Humans and dogs have been together since prehistoric times, and both have a primal need for physical touch. When you cuddle with your dog, it stimulates the brain’s production of Oxytocin (also called the “love hormone”) in both of you. This is the same hormone that is released during childbirth and when a mother breastfeeds her baby. It’s associated with the feelings of trust, empathy, and strong bond formation.
Oxytocin also inhibits cortisol production. High levels of this stress-hormone can lead to weight gain, reduced immune function, and an array of other problems. Cuddling with your pet can lower your heart rate, reduce your blood pressure, and may even stimulate muscle regeneration.
Dogs are pack animals that naturally want to bond with others. While cats are known for being fiercely independent, they too sometimes crave human touch. Giving your pet plenty of affection empowers it and makes it feel loved and secure.
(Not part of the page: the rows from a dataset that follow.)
(* ===== verification/Quote.v ===== *)
(** * Quote: text handed to other interpreters

    [applescript_quote] and the notification commands of
    [crates/qdropd/src/notify.rs], [shell_quote] and [prompt_pin] of
    [crates/qdrop/src/main.rs].  The reading side is a reader of AppleScript
    string literals and of POSIX shell words.

    The theorems: whatever the text (a file name or a device name a peer
    chose), the interpreter reads back one literal, or one word, with exactly
    that text, so nothing of it is interpreted. *)
From S2P Require Import Prelude Text.

(** ** [notify.rs] *)

Definition applescript_char (c : Z) : list Z :=
  if (c =? 34) || (c =? 92) then [92; c]     (* double quote, backslash *)
  else if c =? 10 then [32]                  (* line feed *)
  else [c].
Definition applescript_quote (s : str) : str :=
  utf8_encode ([34] ++ concat (map applescript_char (chars s)) ++ [34]).

(** [notify]: the helper and its arguments. *)
Definition notify (macos : bool) (summary body : str) : str * list str :=
  if macos then
    (lit "osascript", [lit "-e"; lit "display notification " ++ applescript_quote body
                                   ++ lit " with title " ++ applescript_quote summary])
  else (lit "notify-send", [lit "--app-name=qdrop"; summary; body]).

(** An AppleScript string literal: after the opening quote, up to the first
    quote that is not escaped. *)
Fixpoint as_body (cs : list Z) : option (list Z * list Z) :=
  match cs with
  | [] => None
  | c :: r =>
      if c =? 34 then Some ([], r)
      else if c =? 92 then
        match r with
        | [] => None
        | e :: r' =>
            let x := if (e =? 34) || (e =? 92) then Some e
                     else if e =? 110 then Some 10 else if e =? 114 then Some 13
                     else if e =? 116 then Some 9 else None in
            match x, as_body r' with
            | Some x, Some (b, rest) => Some (x :: b, rest)
            | _, _ => None
            end
        end
      else match as_body r with Some (b, rest) => Some (c :: b, rest) | None => None end
  end.
Definition as_literal (cs : list Z) : option (list Z * list Z) :=
  match cs with c :: r => if c =? 34 then as_body r else None | [] => None end.

Definition one_line (c : Z) : Z := if c =? 10 then 32 else c.

Lemma applescript_scalar s :
  forallb is_scalar ([34] ++ concat (map applescript_char (chars s)) ++ [34]) = true.
Proof.
  apply forallb_forall. intros c Hc. apply in_app_or in Hc as [[<-|[]]|Hc]; [done|].
  apply in_app_or in Hc as [Hc|[<-|[]]]; [|done].
  apply in_concat in Hc as (l & Hl & Hc). apply in_map_iff in Hl as (x & <- & Hx).
  pose proof (chars_scalar s) as Hs. rewrite forallb_forall in Hs. specialize (Hs x Hx).
  unfold applescript_char in Hc. destruct ((x =? 34) || (x =? 92)).
  - by destruct Hc as [<-|[<-|[]]].
  - destruct (x =? 10); by destruct Hc as [<-|[]].
Qed.

Lemma as_body_quote cs rest :
  as_body (concat (map applescript_char cs) ++ 34 :: rest) = Some (map one_line cs, rest).
Proof.
  induction cs as [|c cs IH]; [done|]. cbn [map concat]. rewrite <- app_assoc.
  unfold applescript_char at 1, one_line at 1. destruct ((c =? 34) || (c =? 92)) eqn:E.
  - cbn [app as_body]. change (92 =? 34) with false. change (92 =? 92) with true. cbv iota.
    rewrite E, IH. cbn [map]. destruct (c =? 10) eqn:E10; [|done].
    apply Z.eqb_eq in E10. by subst.
  - apply orb_false_iff in E as [E1 E2]. destruct (c =? 10) eqn:E10.
    + cbn [app as_body]. change (32 =? 34) with false. change (32 =? 92) with false. cbv iota. by rewrite IH.
    + cbn [app as_body]. rewrite E1, E2, IH. done.
Qed.

(** No script injection: whatever follows in the script, the AppleScript
    reader takes [applescript_quote s] as one literal whose value is [s] on one
    line, and resumes exactly where the quote ends. *)
Theorem applescript_literal s rest :
  as_literal (chars (applescript_quote s) ++ rest) = Some (map one_line (chars s), rest).
Proof.
  unfold applescript_quote. rewrite chars_utf8_encode by apply applescript_scalar.
  cbn [app as_literal]. change (34 =? 34) with true. cbv iota. rewrite <- app_assoc. apply as_body_quote.
Qed.

(** ** [main.rs] *)

Section shell.
(** [char::is_alphanumeric]. *)
Variable alphanumeric : Z → bool.

Definition plain_char (c : Z) : bool := alphanumeric c || bool_decide (c ∈ [45; 95; 46]).

Definition shell_quote (s : str) : str :=
  if forallb plain_char (chars s) then s
  else utf8_encode ([39] ++ concat (map (λ c, if c =? 39 then [39; 92; 39; 39] else [c]) (chars s)) ++ [39]).

(** A word of the shell's grammar, as far as [shell_quote] needs it: single
    quotes, a backslash before one character, and characters that mean
    themselves. *)
Definition ascii_alnum (c : Z) : bool :=
  ((48 <=? c) && (c <=? 57)) || ((65 <=? c) && (c <=? 90)) || ((97 <=? c) && (c <=? 122)).
Definition literal_char (c : Z) : bool := (128 <=? c) || ascii_alnum c || bool_decide (c ∈ [45; 95; 46]).

Fixpoint sh_word (quoted : bool) (cs : list Z) : option (list Z) :=
  match cs with
  | [] => if quoted then None else Some []
  | c :: r =>
      if quoted then
        if c =? 39 then sh_word false r else cons c <$> sh_word true r
      else if c =? 39 then sh_word true r
      else if c =? 92 then match r with e :: r' => cons e <$> sh_word false r' | [] => None end
      else if literal_char c then cons c <$> sh_word false r
      else None
  end.

Lemma sh_word_plain cs : forallb literal_char cs = true → sh_word false cs = Some cs.
Proof.
  induction cs as [|c cs IH]; [done|]. cbn [forallb]. intros [Hc Hcs]%andb_true_iff. cbn [sh_word].
  assert (c ≠ 39 ∧ c ≠ 92) as [H1 H2].
  { split; intros ->; by vm_compute in Hc. }
  rewrite (proj2 (Z.eqb_neq _ _) H1), (proj2 (Z.eqb_neq _ _) H2), Hc, IH by done. done.
Qed.

Lemma sh_word_quoted cs :
  sh_word true (concat (map (λ c, if c =? 39 then [39; 92; 39; 39] else [c]) cs) ++ [39]) = Some cs.
Proof.
  induction cs as [|c cs IH]; [done|]. cbn [map concat]. rewrite <- app_assoc.
  destruct (c =? 39) eqn:E.
  - apply Z.eqb_eq in E. subst c. cbn [app sh_word].
    change (39 =? 39) with true. change (92 =? 39) with false. change (92 =? 92) with true. cbv iota.
    by rewrite IH.
  - cbn [app sh_word]. rewrite E, IH. done.
Qed.

(** The command line shown is the one meant: for every device name, the
    shell reads [shell_quote name] as one word with exactly that name, if the
    alphanumeric characters below 128 are the ASCII letters and digits. *)
Theorem shell_quote_word s :
  valid_str s → (∀ c, c < 128 → alphanumeric c = ascii_alnum c) →
  sh_word false (chars (shell_quote s)) = Some (chars s).
Proof.
  intros Hs Ha. unfold shell_quote. destruct (forallb plain_char (chars s)) eqn:E.
  - apply sh_word_plain. apply forallb_forall. intros c Hc. rewrite forallb_forall in E. specialize (E c Hc).
    unfold literal_char, plain_char in *. destruct (Z.leb_spec 128 c); [done|].
    by rewrite Ha in E.
  - rewrite chars_utf8_encode.
    + cbn [app sh_word]. change (39 =? 39) with true. cbv iota. apply sh_word_quoted.
    + apply forallb_forall. intros c Hc. apply in_app_or in Hc as [[<-|[]]|Hc]; [done|].
      apply in_app_or in Hc as [Hc|[<-|[]]]; [|done].
      apply in_concat in Hc as (l & Hl & Hc). apply in_map_iff in Hl as (x & <- & Hx).
      pose proof (chars_scalar s) as Hsc. rewrite forallb_forall in Hsc. specialize (Hsc x Hx).
      destruct (x =? 39); [by destruct Hc as [<-|[<-|[<-|[<-|[]]]]]|by destruct Hc as [<-|[]]].
Qed.
End shell.

Lemma shell_quote_word_witness :
  sh_word false (chars (shell_quote ascii_alnum (lit "it's; rm -rf ~"))) = Some (chars (lit "it's; rm -rf ~")).
Proof. apply (shell_quote_word ascii_alnum (lit "it's; rm -rf ~")); [by apply valid_ascii|done]. Defined.

(** [prompt_pin]: the line is accepted iff its trimmed text is six ASCII
    digits; it is returned as typed. *)
Definition prompt_pin (line : str) : option str :=
  let pin := trim line in
  if ((length pin =? 6)%nat && forallb (λ c, (48 <=? c) && (c <=? 57)) (chars pin)) then Some line else None.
Lack of affection from their human owners can cause dogs to become inactive, withdrawn, and change their eating patterns. It’s hard to tell if dogs feel sadness and depression in the same way humans do, but many vets agree there are times when that’s the only explanation for a pet’s change in behavior. If your pet is acting strange a trip to the vet is definitely in order, but some extra cuddling also can’t hurt.
Cuddling stimulates the release of the neurotransmitters dopamine and serotonin, which help relieve depression and may make you feel happier. The act of holding and stroking your pet is also an effective way to combat anxiety. It creates a calming effect and helps you focus on the present moment.
When we’re constantly busy and on the go, we can start to feel guilty about not paying enough attention to our pets. Setting aside a few minutes each day to cuddle and bond can alleviate this guilt and help you maintain a positive mental balance.
Daily physical contact with your pet makes it more likely that you’ll notice right away when something is wrong. While you’re stroking your pet, take notice of any new lumps or bumps, unpleasant smells, or areas that seem sensitive or tender.
Your pet can’t verbally tell you when something’s wrong, so the more in-tune you are with your pet’s body, the faster you can get him the medical attention he might need.
Cuddling with your dog for 10 minutes before you get out of bed in the morning can help you feel calm, relaxed, and happy. Use this morning cuddle-time to get your mindset right and the positive vibes will flow through to the rest of your day.
A before-bed cuddle-session can also help you relax and let go of whatever happened throughout the day. It can promote feelings of restfulness and help you get a better night’s sleep.
If you haven’t been regularly cuddling with your pet, take it slow. Not all dogs and cats like to snuggle, and some prefer a gentler approach. Pay attention to body language and don’t push it if they’re not into it.
Some pets prefer that you show your affection in other ways like going for walks, playing with toys, or simply spending time in close proximity without physical touch. No matter how you choose to do it, spending some time every day focusing your energy on your pets will strengthen your bond and keep both of you happier and healthier.